Repeat the stretch of entries below from the line with "replace (negb (bool_decide" through the line with "Proof. intros Hs.". Include both ends and add nothing.

───── Records shown ─────

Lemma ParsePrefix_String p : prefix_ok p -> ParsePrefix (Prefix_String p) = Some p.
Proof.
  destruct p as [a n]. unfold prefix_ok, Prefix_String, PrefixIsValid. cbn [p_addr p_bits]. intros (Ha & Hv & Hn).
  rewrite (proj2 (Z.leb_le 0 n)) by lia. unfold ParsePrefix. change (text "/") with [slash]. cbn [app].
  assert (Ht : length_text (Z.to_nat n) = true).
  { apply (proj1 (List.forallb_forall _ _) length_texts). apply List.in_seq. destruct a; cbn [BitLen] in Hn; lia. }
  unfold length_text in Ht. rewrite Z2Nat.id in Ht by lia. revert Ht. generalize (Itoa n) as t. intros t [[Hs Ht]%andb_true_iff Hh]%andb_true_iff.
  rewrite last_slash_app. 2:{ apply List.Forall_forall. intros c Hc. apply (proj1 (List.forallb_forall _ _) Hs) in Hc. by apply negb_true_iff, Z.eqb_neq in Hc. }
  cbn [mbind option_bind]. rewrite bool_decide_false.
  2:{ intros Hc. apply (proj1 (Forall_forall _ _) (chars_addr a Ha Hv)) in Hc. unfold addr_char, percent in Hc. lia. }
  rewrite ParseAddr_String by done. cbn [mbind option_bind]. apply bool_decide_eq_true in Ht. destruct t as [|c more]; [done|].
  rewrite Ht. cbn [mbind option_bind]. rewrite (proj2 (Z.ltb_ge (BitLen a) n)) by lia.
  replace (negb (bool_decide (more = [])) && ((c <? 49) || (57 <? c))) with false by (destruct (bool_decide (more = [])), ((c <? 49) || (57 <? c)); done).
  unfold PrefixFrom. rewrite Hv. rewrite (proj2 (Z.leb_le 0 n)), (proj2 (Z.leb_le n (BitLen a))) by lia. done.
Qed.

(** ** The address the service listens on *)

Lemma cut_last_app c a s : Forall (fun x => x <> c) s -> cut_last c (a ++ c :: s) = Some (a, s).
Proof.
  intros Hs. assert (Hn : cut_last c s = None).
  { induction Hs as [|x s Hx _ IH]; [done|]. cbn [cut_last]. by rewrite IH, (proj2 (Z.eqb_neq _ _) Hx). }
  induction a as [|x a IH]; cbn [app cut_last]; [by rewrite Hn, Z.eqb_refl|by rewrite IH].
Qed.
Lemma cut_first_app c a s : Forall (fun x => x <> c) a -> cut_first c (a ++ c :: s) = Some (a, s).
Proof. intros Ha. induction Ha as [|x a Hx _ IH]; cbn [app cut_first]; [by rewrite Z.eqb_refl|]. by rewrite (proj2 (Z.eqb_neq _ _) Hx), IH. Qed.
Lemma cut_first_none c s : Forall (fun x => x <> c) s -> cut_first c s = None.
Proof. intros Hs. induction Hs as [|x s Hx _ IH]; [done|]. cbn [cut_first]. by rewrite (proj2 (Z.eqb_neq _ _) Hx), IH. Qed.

─────
───── Records shown ─────

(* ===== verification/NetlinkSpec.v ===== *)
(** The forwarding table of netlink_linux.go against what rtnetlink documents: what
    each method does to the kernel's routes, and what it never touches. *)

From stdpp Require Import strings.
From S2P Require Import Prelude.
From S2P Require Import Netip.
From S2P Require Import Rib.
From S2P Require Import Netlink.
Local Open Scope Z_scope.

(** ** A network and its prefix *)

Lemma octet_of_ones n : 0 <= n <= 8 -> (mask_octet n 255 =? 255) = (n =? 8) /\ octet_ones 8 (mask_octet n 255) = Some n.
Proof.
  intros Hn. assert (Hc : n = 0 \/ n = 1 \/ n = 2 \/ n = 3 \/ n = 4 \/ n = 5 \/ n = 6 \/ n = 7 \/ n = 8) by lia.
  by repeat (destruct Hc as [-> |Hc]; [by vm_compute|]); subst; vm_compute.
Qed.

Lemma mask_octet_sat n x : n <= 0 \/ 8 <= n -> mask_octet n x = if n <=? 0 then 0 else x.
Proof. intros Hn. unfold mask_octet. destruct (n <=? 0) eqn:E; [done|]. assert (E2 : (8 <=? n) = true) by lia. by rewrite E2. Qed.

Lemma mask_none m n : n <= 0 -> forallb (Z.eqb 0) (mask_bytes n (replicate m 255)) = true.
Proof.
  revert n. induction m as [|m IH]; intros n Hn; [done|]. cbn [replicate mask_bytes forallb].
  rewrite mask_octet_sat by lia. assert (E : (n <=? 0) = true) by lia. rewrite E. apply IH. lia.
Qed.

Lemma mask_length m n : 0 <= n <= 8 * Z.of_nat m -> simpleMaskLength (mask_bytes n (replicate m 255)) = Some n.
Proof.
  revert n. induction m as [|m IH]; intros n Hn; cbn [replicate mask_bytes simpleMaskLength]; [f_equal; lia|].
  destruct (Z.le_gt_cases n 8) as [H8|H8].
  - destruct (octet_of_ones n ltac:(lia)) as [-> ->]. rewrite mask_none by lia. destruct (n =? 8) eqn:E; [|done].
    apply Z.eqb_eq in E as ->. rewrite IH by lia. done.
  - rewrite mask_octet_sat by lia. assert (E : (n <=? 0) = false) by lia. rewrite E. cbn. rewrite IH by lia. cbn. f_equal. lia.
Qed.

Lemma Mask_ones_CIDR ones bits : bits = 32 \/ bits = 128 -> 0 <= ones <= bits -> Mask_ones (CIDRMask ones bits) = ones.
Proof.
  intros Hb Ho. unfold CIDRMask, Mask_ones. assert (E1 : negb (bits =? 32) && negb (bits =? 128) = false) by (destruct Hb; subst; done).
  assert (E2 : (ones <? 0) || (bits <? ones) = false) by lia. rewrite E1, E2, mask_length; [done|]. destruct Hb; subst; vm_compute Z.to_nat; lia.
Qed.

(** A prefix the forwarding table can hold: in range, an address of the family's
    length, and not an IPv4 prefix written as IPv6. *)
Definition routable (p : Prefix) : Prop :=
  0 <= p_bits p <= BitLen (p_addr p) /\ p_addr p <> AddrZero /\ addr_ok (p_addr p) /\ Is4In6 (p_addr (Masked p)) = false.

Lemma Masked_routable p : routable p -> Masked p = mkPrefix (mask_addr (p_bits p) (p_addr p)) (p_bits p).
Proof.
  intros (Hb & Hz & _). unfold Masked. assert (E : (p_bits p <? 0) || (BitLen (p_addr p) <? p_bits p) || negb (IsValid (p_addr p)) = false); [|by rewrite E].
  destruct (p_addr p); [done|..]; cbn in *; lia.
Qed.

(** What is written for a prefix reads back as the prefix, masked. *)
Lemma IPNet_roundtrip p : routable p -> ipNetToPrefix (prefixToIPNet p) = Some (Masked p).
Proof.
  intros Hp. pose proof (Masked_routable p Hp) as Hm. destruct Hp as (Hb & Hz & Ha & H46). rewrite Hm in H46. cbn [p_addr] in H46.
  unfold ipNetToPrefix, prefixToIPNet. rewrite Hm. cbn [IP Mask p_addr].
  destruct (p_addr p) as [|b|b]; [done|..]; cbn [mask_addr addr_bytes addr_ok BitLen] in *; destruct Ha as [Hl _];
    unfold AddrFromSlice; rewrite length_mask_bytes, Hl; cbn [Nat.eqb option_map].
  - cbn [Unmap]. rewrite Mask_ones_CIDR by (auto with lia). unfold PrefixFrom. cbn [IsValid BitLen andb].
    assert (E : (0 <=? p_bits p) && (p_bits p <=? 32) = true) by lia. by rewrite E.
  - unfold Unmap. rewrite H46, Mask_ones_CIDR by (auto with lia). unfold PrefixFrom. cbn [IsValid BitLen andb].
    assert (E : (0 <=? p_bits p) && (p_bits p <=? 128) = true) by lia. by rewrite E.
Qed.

─────

Answer to this exercise:
  replace (negb (bool_decide (more = [])) && ((c <? 49) || (57 <? c))) with false by (destruct (bool_decide (more = [])), ((c <? 49) || (57 <? c)); done).
  unfold PrefixFrom. rewrite Hv. rewrite (proj2 (Z.leb_le 0 n)), (proj2 (Z.leb_le n (BitLen a))) by lia. done.
Qed.

(** ** The address the service listens on *)

Lemma cut_last_app c a s : Forall (fun x => x <> c) s -> cut_last c (a ++ c :: s) = Some (a, s).
Proof.
  intros Hs. assert (Hn : cut_last c s = None).
  { induction Hs as [|x s Hx _ IH]; [done|]. cbn [cut_last]. by rewrite IH, (proj2 (Z.eqb_neq _ _) Hx). }
  induction a as [|x a IH]; cbn [app cut_last]; [by rewrite Hn, Z.eqb_refl|by rewrite IH].
Qed.
Lemma cut_first_app c a s : Forall (fun x => x <> c) a -> cut_first c (a ++ c :: s) = Some (a, s).
Proof. intros Ha. induction Ha as [|x a Hx _ IH]; cbn [app cut_first]; [by rewrite Z.eqb_refl|]. by rewrite (proj2 (Z.eqb_neq _ _) Hx), IH. Qed.
Lemma cut_first_none c s : Forall (fun x => x <> c) s -> cut_first c s = None.
Proof. intros Hs. induction Hs as [|x s Hx _ IH]; [done|]. cbn [cut_first]. by rewrite (proj2 (Z.eqb_neq _ _) Hx), IH. Qed.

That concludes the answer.